Mentrans Sebut Transmigrasi Jadi Mesin Pertumbuhan Ekonomi Kawasan

Program transmigrasi nasional mengalami transformasi dari pemindahan penduduk menjadi strategi pembangunan kawasan. Menteri Transmigrasi, M. Iftitah Sulaiman Suryanagara, menjelaskan bahwa pendekatan baru ini berfokus pada kebutuhan dan potensi daerah untuk menarik investasi, menciptakan lapangan kerja, dan meningkatkan kualitas sumber daya manusia, khususnya di Indonesia Timur. Peran pemerintah pusat berubah menjadi fasilitator yang menghubungkan daerah dengan investor, teknologi, dan kerja sama internasional. Pemerintah daerah menjadi aktor utama dalam merancang pengembangan kawasan sesuai potensi wilayahnya.

Transformasi ini didukung oleh kolaborasi internasional, seperti dengan China, yang meninjau kawasan transmigrasi di Papua, Maluku, dan Nusa Tenggara Timur untuk peluang investasi di sektor non-pertambangan, termasuk pertanian, pariwisata, dan pendidikan. Contoh nyata terlihat di Batam, yang mencatat pertumbuhan ekonomi 6,79% dan tingkat kemiskinan turun menjadi 3,81% berkat kepastian hukum lahan dan ekosistem ekonomi terpadu yang menciptakan stabilitas sosial.

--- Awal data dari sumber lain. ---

(** * SoulsTrackerAPI: the route handlers of [routes/api.js]

    A shallow embedding of the route handlers of the Express router: user
    profile, owned-games listing, playtime, boss-progress inference,
    achievement enrichment, and the appid dispatch that selects the static
    catalog files.  The handlers are modelled as functions from the
    already-deserialized upstream data to the outcome of the handler:
    either a response sent with [res.status(..).json(..)] or an exception
    caught by the handler's [catch] and handed to [next(err)]. *)

From Stdlib Require Import List String Ascii ZArith QArith Bool Lia.
From Stdlib Require Import DecimalString Permutation.
Import ListNotations.
Local Open Scope string_scope.
Local Open Scope Z_scope.

(** ** JavaScript values that reach [res.json] *)

#[local] Set Warnings "-register-all".

Inductive json : Type :=
| JNull
| JBool (b : bool)
| JNum (q : Q)
| JStr (s : string)
| JArr (items : list json)
| JObj (fields : list (string * json)).

(** An object literal may hold [undefined] under a key; [JSON.stringify]
    drops such a key.  [None] stands for [undefined]. *)
Definition obj (fields : list (string * option json)) : json :=
  JObj (flat_map (fun kv => match snd kv with
                            | Some v => [(fst kv, v)]
                            | None => []
                            end) fields).

(** ** Exceptions and handler outcomes *)

Inductive error : Type :=
| TypeError (msg : string)
| ModuleNotFound (path : string).

(** A computation that either completes with a value or throws. *)
Inductive completion (A : Type) : Type :=
| Return (a : A)
| Throw (e : error).
Arguments Return {A} a.
Arguments Throw {A} e.

Definition bind {A B} (m : completion A) (k : A -> completion B) : completion B :=
  match m with
  | Return a => k a
  | Throw e => Throw e
  end.

Notation "x <- m ;; k" := (bind m (fun x => k))
  (at level 61, m at next level, right associativity).

(** Reading property [prop] of a value that may be [undefined]. *)
Definition read_of {A} (prop : string) (v : option A) : completion A :=
  match v with
  | Some a => Return a
  | None =>
      Throw (TypeError
               ("Cannot read properties of undefined (reading '" ++ prop ++ "')"))
  end.

(** What a route handler ends with: a response, or [next(err)]. *)
Inductive outcome : Type :=
| Sent (status : Z) (body : json)
| Next (e : error).

(** [arr[i]] for a JavaScript number [i]: [undefined] out of range. *)
Definition js_index {A} (arr : list A) (i : Z) : option A :=
  if i <? 0 then None else nth_error arr (Z.to_nat i).

(** Truthiness of a JSON number such as [achieved]. *)
Definition truthy (n : Z) : bool := negb (n =? 0).

(** [s.includes(t)] on strings: [t] occurs in [s] as a substring. *)
Fixpoint str_includes (s t : string) : bool :=
  String.prefix t s ||
  match s with
  | EmptyString => false
  | String _ s' => str_includes s' t
  end.

(** ** Data model *)

(** A milestone's [apiname] is a string, or an array of strings for a
    milestone with several endings. *)
Inductive ApiName : Type :=
| Single (id : string)
| Branching (ids : list string).

Module Boss.
Record t : Type := mk { apiname : ApiName; name : string }.
End Boss.

Module Player.
Record t : Type := mk { apiname : string; achieved : Z; unlocktime : Z }.
End Player.

(** [achievement.apiname === boss.apiname]: a string is never strictly
    equal to an array. *)
Definition strict_eq (a : string) (b : ApiName) : bool :=
  match b with
  | Single id => String.eqb a id
  | Branching _ => false
  end.

(** [boss.apiname.includes(x)]: substring search on a string, membership
    on an array. *)
Definition includes (b : ApiName) (x : string) : bool :=
  match b with
  | Single id => str_includes id x
  | Branching ids => existsb (String.eqb x) ids
  end.

Definition apiname_json (a : ApiName) : json :=
  match a with
  | Single id => JStr id
  | Branching ids => JArr (map JStr ids)
  end.

(** A milestone object as [res.json] serializes it; the catalog files are
    not part of the router, the key order is the data model's. *)
Definition boss_json (b : Boss.t) : json :=
  JObj [("apiname", apiname_json (Boss.apiname b)); ("name", JStr (Boss.name b))].

(** ** Boss-progress inference: [GET /bosses/:steamid/:appid] *)

(** The body of the [for (const [index, boss] of bosses.entries())] loop
    and the statement after it.  [rest] is what remains to iterate and
    [index] the position of its head in [bosses]. *)
Fixpoint scan (bosses : list Boss.t) (achievements : list Player.t)
    (index : Z) (rest : list Boss.t) : completion json :=
  match rest with
  | [] =>
      Return
        (obj [("response",
               Some (obj [("complete", Some (JBool true));
                          ("recent_boss",
                           option_map boss_json
                             (js_index bosses (Z.of_nat (List.length bosses) - 1)))]))])
  | boss :: rest' =>
      let currentBoss :=
        find (fun achievement =>
                strict_eq (Player.apiname achievement) (Boss.apiname boss))
             achievements in
      let possibleAchievements :=
        match currentBoss with
        | None =>
            filter (fun achievement =>
                      includes (Boss.apiname boss) (Player.apiname achievement))
                   achievements
        | Some _ => []
        end in
      if existsb (fun achievement => truthy (Player.achieved achievement))
                 possibleAchievements
      then
        Return
          (obj [("data",
                 Some (obj [("complete", Some (JBool true));
                            ("recent_boss", Some (JStr (Boss.name boss)))]))])
      else
        cb <- read_of "achieved" currentBoss ;;
        if negb (truthy (Player.achieved cb))
        then
          prev <- read_of "name" (js_index bosses (index - 1)) ;;
          Return
            (obj [("data",
                   Some (obj [("complete", Some (JBool false));
                              ("next_boss", Some (JStr (Boss.name boss)));
                              ("recent_boss", Some (JStr (Boss.name prev)))]))])
        else scan bosses achievements (index + 1) rest'
  end.

Definition evaluate (bosses : list Boss.t) (achievements : list Player.t)
  : completion json :=
  scan bosses achievements 0 bosses.

(** ** Upstream responses and the shape of a handler *)

(** What [await fetch(..)] followed by [await response.json()] yields. *)
Record Response (T : Type) : Type := mkResponse { status : Z; payload : T }.
Arguments mkResponse {T} status payload.
Arguments status {T} r.
Arguments payload {T} r.

(** [response.ok] *)
Definition ok {T} (response : Response T) : bool :=
  (200 <=? status response) && (status response <=? 299).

Sebagai bagian dari upaya ini, Tim Ekspedisi Patriot 2026 menerjunkan 1.476 akademisi ke kawasan transmigrasi untuk memetakan potensi ekonomi, mengidentifikasi kebutuhan masyarakat, dan merumuskan rekomendasi pengembangan. Hasil pemetaan akan menjadi dasar penyusunan kebijakan untuk pertumbuhan ekonomi berkelanjutan dan peningkatan kesejahteraan masyarakat di daerah transmigrasi.